Task requirements = Transcribe the records below. Leave nothing out and change nothing.

Source data =
(** The gates a cohort has to pass before any of its clusters is released. *)
Record gates (input : EvaluateInput) (k : Z) : Prop := {
  gate_quiet : Forall (quiet (snapshot_Plan (input_Snapshot input)) (input_Now input))
    (snapshot_Clusters (input_Snapshot input));
  gate_deadline : input_Now input < plan_Deadline (snapshot_Plan (input_Snapshot input));
  gate_failures :
    count (fun c => is_failed (runtime_State c)) (snapshot_Clusters (input_Snapshot input)) <=
    Cohorts.amountLimit (FailureThreshold (plan_Strategy (snapshot_Plan (input_Snapshot input))))
      (len (snapshot_Clusters (input_Snapshot input)));
  gate_earlier : forall p c, row_of (input_Snapshot input) p c -> planned_Cohort p < k ->
    finished (MinReady (plan_Strategy (snapshot_Plan (input_Snapshot input)))) (input_Now input) c;
  gate_soak : forall p c previous, row_of (input_Snapshot input) p c -> planned_Cohort p = k - 1 ->
    at_index (plan_Cohorts (snapshot_Plan (input_Snapshot input))) (k - 1) = Ok previous ->
    finished_at (MinReady (plan_Strategy (snapshot_Plan (input_Snapshot input)))) c +
      cohort_SoakAfter previous <= input_Now input;
  gate_approval : exists cohort,
    at_index (plan_Cohorts (snapshot_Plan (input_Snapshot input))) k = Ok cohort /\
    (cohort_ApprovalRequired cohort = true ->
     exists approval, input_CohortApprovals input !! k = Some approval /\
       validFor approval (cohort_ApprovalDigest cohort) (input_Now input) = true /\
       decision_Approved approval = true);
  gate_maintenance :
    RespectMaintenanceWindows (plan_Strategy (snapshot_Plan (input_Snapshot input))) = true ->
    allowsRelease (input_Maintenance input) = true;
}.

Lemma has_disconnected_false cs k rows :
  has_disconnected cs k rows = Ok false ->
  forall p c, p ∈ rows -> planned_Cohort p = k -> at_index cs (planned_Order p) = Ok c ->
  runtime_State c <> RolloutClusterBlocked /\ runtime_Connected c = true.
Proof.
  induction rows as [|q rows IH]; cbn [has_disconnected]; [set_solver|].
  rewrite res_bind_Ok. intros (d & Hd & Hr). destruct (_ && _)%bool eqn:E; [done|].
  intros p c [->|Hp]%elem_of_cons Hk Hc; [|by eapply IH].
  rewrite Hd in Hc. injection Hc as <-. rewrite bool_decide_true in E by done. cbn in E. by bool_props.
Qed.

Answer to the exercise =
(** The gates a cohort has to pass before any of its clusters is released. *)
Record gates (input : EvaluateInput) (k : Z) : Prop := {
  gate_quiet : Forall (quiet (snapshot_Plan (input_Snapshot input)) (input_Now input))
    (snapshot_Clusters (input_Snapshot input));
  gate_deadline : input_Now input < plan_Deadline (snapshot_Plan (input_Snapshot input));
  gate_failures :
    count (fun c => is_failed (runtime_State c)) (snapshot_Clusters (input_Snapshot input)) <=
    Cohorts.amountLimit (FailureThreshold (plan_Strategy (snapshot_Plan (input_Snapshot input))))
      (len (snapshot_Clusters (input_Snapshot input)));
  gate_earlier : forall p c, row_of (input_Snapshot input) p c -> planned_Cohort p < k ->
    finished (MinReady (plan_Strategy (snapshot_Plan (input_Snapshot input)))) (input_Now input) c;
  gate_soak : forall p c previous, row_of (input_Snapshot input) p c -> planned_Cohort p = k - 1 ->
    at_index (plan_Cohorts (snapshot_Plan (input_Snapshot input))) (k - 1) = Ok previous ->
    finished_at (MinReady (plan_Strategy (snapshot_Plan (input_Snapshot input)))) c +
      cohort_SoakAfter previous <= input_Now input;
  gate_approval : exists cohort,
    at_index (plan_Cohorts (snapshot_Plan (input_Snapshot input))) k = Ok cohort /\
    (cohort_ApprovalRequired cohort = true ->
     exists approval, input_CohortApprovals input !! k = Some approval /\
       validFor approval (cohort_ApprovalDigest cohort) (input_Now input) = true /\
       decision_Approved approval = true);
  gate_maintenance :
    RespectMaintenanceWindows (plan_Strategy (snapshot_Plan (input_Snapshot input))) = true ->
    allowsRelease (input_Maintenance input) = true;
}.

Lemma has_disconnected_false cs k rows :
  has_disconnected cs k rows = Ok false ->
  forall p c, p ∈ rows -> planned_Cohort p = k -> at_index cs (planned_Order p) = Ok c ->
  runtime_State c <> RolloutClusterBlocked /\ runtime_Connected c = true.
Proof.
  induction rows as [|q rows IH]; cbn [has_disconnected]; [set_solver|].
  rewrite res_bind_Ok. intros (d & Hd & Hr). destruct (_ && _)%bool eqn:E; [done|].
  intros p c [->|Hp]%elem_of_cons Hk Hc; [|by eapply IH].
  rewrite Hd in Hc. injection Hc as <-. rewrite bool_decide_true in E by done. cbn in E. by bool_props.
Qed.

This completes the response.